(** * Stock-analysis dashboard: a shallow embedding of the client logic

    The repository is a React single-page application.  Every component is
    modelled the same way: its [useState] cells become the fields of a
    [State] record, the things that can happen to it (a click, a prop
    change, a timer firing, the arrival of an HTTP response) become the
    constructors of an [Event] type, and the code that runs on each of them
    becomes a total [step] function.  Promises that are still pending are
    kept in the state as the closures they captured, so every order in
    which responses may arrive is a list of events.

    Numbers.  JavaScript numbers are IEEE-754 doubles.  The model keeps the
    special values the code can observe ([NaN], the two infinities, and the
    fact that [0] and [NaN] are falsy); a finite value is a canonical
    rational.  Products and quotients are rounded to the nearest double,
    ties to even, with gradual underflow and with overflow to an infinity,
    and so are decimal literals.  Sums and differences are kept exact:
    the code looks at the sign of a difference, which rounding does not
    change, and nothing proved below depends on the last bit of one.  The
    sign of zero is not modelled. *)

From Stdlib Require Import ZArith QArith Qcanon Qabs Qround Qpower Lqa.
From stdpp Require Import gmap strings list numbers pretty sorting.

Local Open Scope Z_scope.
Local Open Scope string_scope.
Local Open Scope list_scope.

(** ** JavaScript numbers *)

Inductive number : Type :=
  | Fin (q : Qc)
  | PosInf
  | NegInf
  | NaN.

Definition num (z : Z) : number := Fin (Q2Qc (inject_Z z)).

Inductive sign : Type := Neg | Zero | Pos.

Definition Qc_sign (q : Qc) : sign :=
  match (this q ?= 0)%Q with
  | Lt => Neg
  | Eq => Zero
  | Gt => Pos
  end.

Definition is_finite (x : number) : bool :=
  match x with Fin _ => true | _ => false end.

Definition is_nan (x : number) : bool :=
  match x with NaN => true | _ => false end.

(** [ToBoolean] on a number: [0] and [NaN] are falsy. *)
Definition truthy (x : number) : bool :=
  match x with
  | Fin q => match Qc_sign q with Zero => false | _ => true end
  | PosInf | NegInf => true
  | NaN => false
  end.

Definition num_neg (x : number) : number :=
  match x with
  | Fin q => Fin (- q)%Qc
  | PosInf => NegInf
  | NegInf => PosInf
  | NaN => NaN
  end.

Definition num_add (x y : number) : number :=
  match x, y with
  | NaN, _ | _, NaN => NaN
  | Fin a, Fin b => Fin (a + b)%Qc
  | PosInf, NegInf | NegInf, PosInf => NaN
  | PosInf, _ | _, PosInf => PosInf
  | NegInf, _ | _, NegInf => NegInf
  end.

Definition num_sub (x y : number) : number := num_add x (num_neg y).

Definition signed_inf (s : sign) : number :=
  match s with Neg => NegInf | Zero => NaN | Pos => PosInf end.

Definition sign_of (x : number) : sign :=
  match x with
  | Fin q => Qc_sign q
  | PosInf => Pos
  | NegInf => Neg
  | NaN => Zero
  end.

Definition sign_mul (s t : sign) : sign :=
  match s, t with
  | Zero, _ | _, Zero => Zero
  | Pos, Pos | Neg, Neg => Pos
  | Pos, Neg | Neg, Pos => Neg
  end.

(** *** Rounding to a double

    [2^e], for an exponent of either sign. *)
Definition pow2 (e : Z) : Q := (2 ^ e)%Q.

(** The integer [k] with [2^k <= x < 2^(k+1)], for [x > 0]. *)
Definition ilog2 (x : Q) : Z :=
  let k := (Z.log2 (Qnum x) - Z.log2 (Zpos (Qden x)))%Z in
  if Qle_bool (pow2 k) x then k else (k - 1)%Z.

(** The nearest integer, the even one of two that are equally near. *)
Definition round_half_even (y : Q) : Z :=
  let f := Qfloor y in
  match Qcompare (y - inject_Z f) (1 # 2) with
  | Lt => f
  | Gt => (f + 1)%Z
  | Eq => if Z.even f then f else (f + 1)%Z
  end.

(** The exponent of the last of the 53 bits of a double near [x]; it is
    [-1074] throughout the subnormal range. *)
Definition exponent (x : Q) : Z := Z.max (ilog2 (Qabs x) - 52) (-1074).

(** The multiple of [2^(exponent x)] nearest to [x]. *)
Definition nearest (x : Q) : Q :=
  (inject_Z (round_half_even (x / pow2 (exponent x))) * pow2 (exponent x))%Q.

(** The double that stands for the real number [x]: the nearest one, or
    an infinity from [2^1024 - 2^970] on. *)
Definition binary64 (x : Qc) : number :=
  match Qc_sign x with
  | Zero => Fin x
  | sgn =>
      if Qle_bool (pow2 1024) (Qabs (nearest x)) then signed_inf sgn
      else Fin (Q2Qc (nearest x))
  end.
Arguments binary64 : simpl never.

(** A decimal literal such as [0.92], for [n/d]. *)
Definition frac (n : Z) (d : positive) : number := binary64 (Q2Qc (n # d)).

Definition num_mul (x y : number) : number :=
  match x, y with
  | NaN, _ | _, NaN => NaN
  | Fin a, Fin b => binary64 (a * b)%Qc
  | _, _ => signed_inf (sign_mul (sign_of x) (sign_of y))
  end.

(** Division: a finite non-zero value over zero is an infinity, [0/0] and
    [inf/inf] are [NaN], a finite value over an infinity is [0]. *)
Definition num_div (x y : number) : number :=
  match x, y with
  | NaN, _ | _, NaN => NaN
  | Fin a, Fin b =>
      match Qc_sign b with
      | Zero => signed_inf (Qc_sign a)
      | _ => binary64 (a / b)%Qc
      end
  | Fin _, _ => num 0
  | _, Fin b =>
      match Qc_sign b with
      | Neg => num_neg x
      | _ => x
      end
  | _, _ => NaN
  end.

Declare Scope js_scope.
Delimit Scope js_scope with js.
Infix "+" := num_add : js_scope.
Infix "-" := num_sub : js_scope.
Infix "*" := num_mul : js_scope.
Infix "/" := num_div : js_scope.

(** [x > 0], [x < 0] and [x >= 0] as JavaScript evaluates them ([NaN]
    compares false with everything). *)
Definition gt0 (x : number) : bool :=
  match sign_of x with Pos => true | _ => false end.

Definition lt0 (x : number) : bool :=
  match sign_of x with Neg => true | _ => false end.

Definition num_le (x y : number) : Prop :=
  match x, y with
  | NaN, _ | _, NaN => False
  | NegInf, _ | _, PosInf => True
  | Fin a, Fin b => (a <= b)%Qc
  | _, _ => False
  end.


(** *** Tolerance

    Each rounding of a value in the normal range moves it by at most the
    fraction [2^-53] of itself. *)
Definition rounding_unit : Q := pow2 (-53).

(** [x] is finite and differs from [y] by at most the fraction [tol] of
    [y]. *)
Definition within (tol : Q) (x y : number) : bool :=
  match x, y with
  | Fin p, Fin q => Qle_bool (Qabs (p - q)) (tol * Qabs q)
  | _, _ => false
  end.

(** [x] is finite and its magnitude lies between [2^lo] and [2^hi]. *)
Definition magnitude_within (lo hi : Z) (x : number) : bool :=
  match x with
  | Fin q => Qle_bool (pow2 lo) (Qabs q) && Qle_bool (Qabs q) (pow2 hi)
  | _ => false
  end.

(** A value between [2^-1022] and [2^1023] in magnitude is rounded as a
    normal double, without underflow or overflow.  An amount that is to
    come back from a conversion needs one binade of room more at either
    end: between [2^-1021] and [2^1022]. *)
Definition normal (x : number) : bool := magnitude_within (-1022) 1023 x.
Definition roomy (x : number) : bool := magnitude_within (-1021) 1022 x.

(** A value between [2^-500] and [2^500] in magnitude: every amount and
    rate other than [0] that a price or an exchange rate can be. *)
Definition ordinary (x : number) : bool := magnitude_within (-500) 500 x.
(** ** Shared vocabulary of the components *)

(** How an awaited [fetch(...).then(r => r.json())] can end: with the
    parsed body, or by throwing (network failure, body that is not JSON). *)
Inductive Settled (A : Type) : Type :=
  | Fulfilled (v : A)
  | Rejected.
Arguments Fulfilled {A} v.
Arguments Rejected {A}.

(** [useEffect(f, deps)]: after the first render the effect runs again
    exactly when some dependency differs from its previous value. *)
Definition deps_changed `{EqDecision D} (prev next : D) : bool :=
  bool_decide (prev ≠ next).

(** [xs[xs.length - 1]] and [xs[0]]. *)
Definition last_item {A} (xs : list A) : option A := xs !! (length xs - 1)%nat.
Definition first_item {A} (xs : list A) : option A := xs !! 0%nat.

(** ** PriceChart.tsx *)

Module PriceChart.

Record HistoryItem : Type := {
  time : string;
  full_date : string;
  price : number;
  volume : number;
}.

(** The six entries of the [PERIODS] table; the buttons hand these very
    objects to [setPeriod], so reference equality is equality of entries. *)
Inductive Period : Type := P_1d | P_5d | P_1mo | P_1y | P_5y | P_max.

#[global] Instance Period_eq_dec : EqDecision Period.
Proof. solve_decision. Defined.

Definition id (p : Period) : string :=
  match p with
  | P_1d => "1d" | P_5d => "5d" | P_1mo => "1mo"
  | P_1y => "1y" | P_5y => "5y" | P_max => "max"
  end.

Definition label (p : Period) : string :=
  match p with
  | P_1d => "1D" | P_5d => "5D" | P_1mo => "1M"
  | P_1y => "1Y" | P_5y => "5Y" | P_max => "MAX"
  end.

Definition interval (p : Period) : string :=
  match p with
  | P_1d => "5m" | P_5d => "15m" | P_1mo => "1d"
  | P_1y => "1wk" | P_5y => "1mo" | P_max => "1mo"
  end.

Definition PERIODS : list Period := [P_1d; P_5d; P_1mo; P_1y; P_5y; P_max].

Record Stats : Type := { change : number; changePct : number }.

(** One call of [fetchHistory]: the request it sent and the [period] its
    closure captured. *)
Record Call : Type := { url : string; captured : Period }.

(** What the component does to the outside world. *)
Inductive Output : Type :=
  | Fetch (u : string)
  | StatsUpdate (s : Stats) (periodLabel : string).

(** The [indicators] cell (a sine wave plus [Math.random] noise drawn for
    the RSI/MACD overlays) is written from [histData.length] only and read
    by no other cell; it is not part of the model. *)
Record State : Type := {
  ticker : string;                (* prop *)
  data : list HistoryItem;
  loading : bool;
  period : Period;
  stats : Stats;
  pending : list Call;            (* fetches still awaiting a response *)
  out : list Output;              (* newest last *)
}.

Definition history_url (t : string) (p : Period) : string :=
  "/api/history/" ++ t ++ "?period=" ++ id p ++ "&interval=" ++ interval p.

(** State after the first render, before the mount effect. *)
Definition initial (t : string) : State :=
  {| ticker := t; data := []; loading := true; period := P_1mo;
     stats := {| change := num 0; changePct := num 0 |};
     pending := []; out := [] |}.

(** The effect body up to the first [await]. *)
Definition fetchHistory (s : State) : State :=
  let u := history_url (ticker s) (period s) in
  {| ticker := ticker s; data := data s; loading := true;
     period := period s; stats := stats s;
     pending := pending s ++ [ {| url := u; captured := period s |} ];
     out := out s ++ [Fetch u] |}.

Definition compute_stats (histData : list HistoryItem) : option Stats :=
  if bool_decide (1 < length histData)%nat then
    match first_item histData, last_item histData with
    | Some f, Some l =>
        let first := price f in
        let last := price l in
        let change := (last - first)%js in
        let changePct := ((change / first) * num 100)%js in
        Some {| change := change; changePct := changePct |}
    | _, _ => None
    end
  else None.

(** The rest of [fetchHistory], run when the awaited response settles. *)
Definition resume (c : Call) (r : Settled (list HistoryItem)) (s : State) : State :=
  match r with
  | Fulfilled histData =>
      let st := compute_stats histData in
      {| ticker := ticker s; data := histData; loading := false;
         period := period s;
         stats := default (stats s) st;
         pending := pending s;
         out := out s ++
                match st with
                | Some x => [StatsUpdate x (label (captured c))]
                | None => []
                end |}
  | Rejected =>
      {| ticker := ticker s; data := data s; loading := false;
         period := period s; stats := stats s;
         pending := pending s; out := out s |}
  end.

Inductive Event : Type :=
  | Mount
  | SetPeriod (p : Period)                         (* a period button *)
  | SetTicker (t : string)                         (* the parent passes a new prop *)
  | Settle (n : nat) (r : Settled (list HistoryItem)). (* n-th pending fetch *)

Definition with_deps (t : string) (p : Period) (s : State) : State :=
  {| ticker := t; data := data s; loading := loading s; period := p;
     stats := stats s; pending := pending s; out := out s |}.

## ASSIGNMENT
Return each line of the data that contains the string "them".

## ANSWER SPACE
    constructors of an [Event] type, and the code that runs on each of them
(** [x > 0], [x < 0] and [x >= 0] as JavaScript evaluates them ([NaN]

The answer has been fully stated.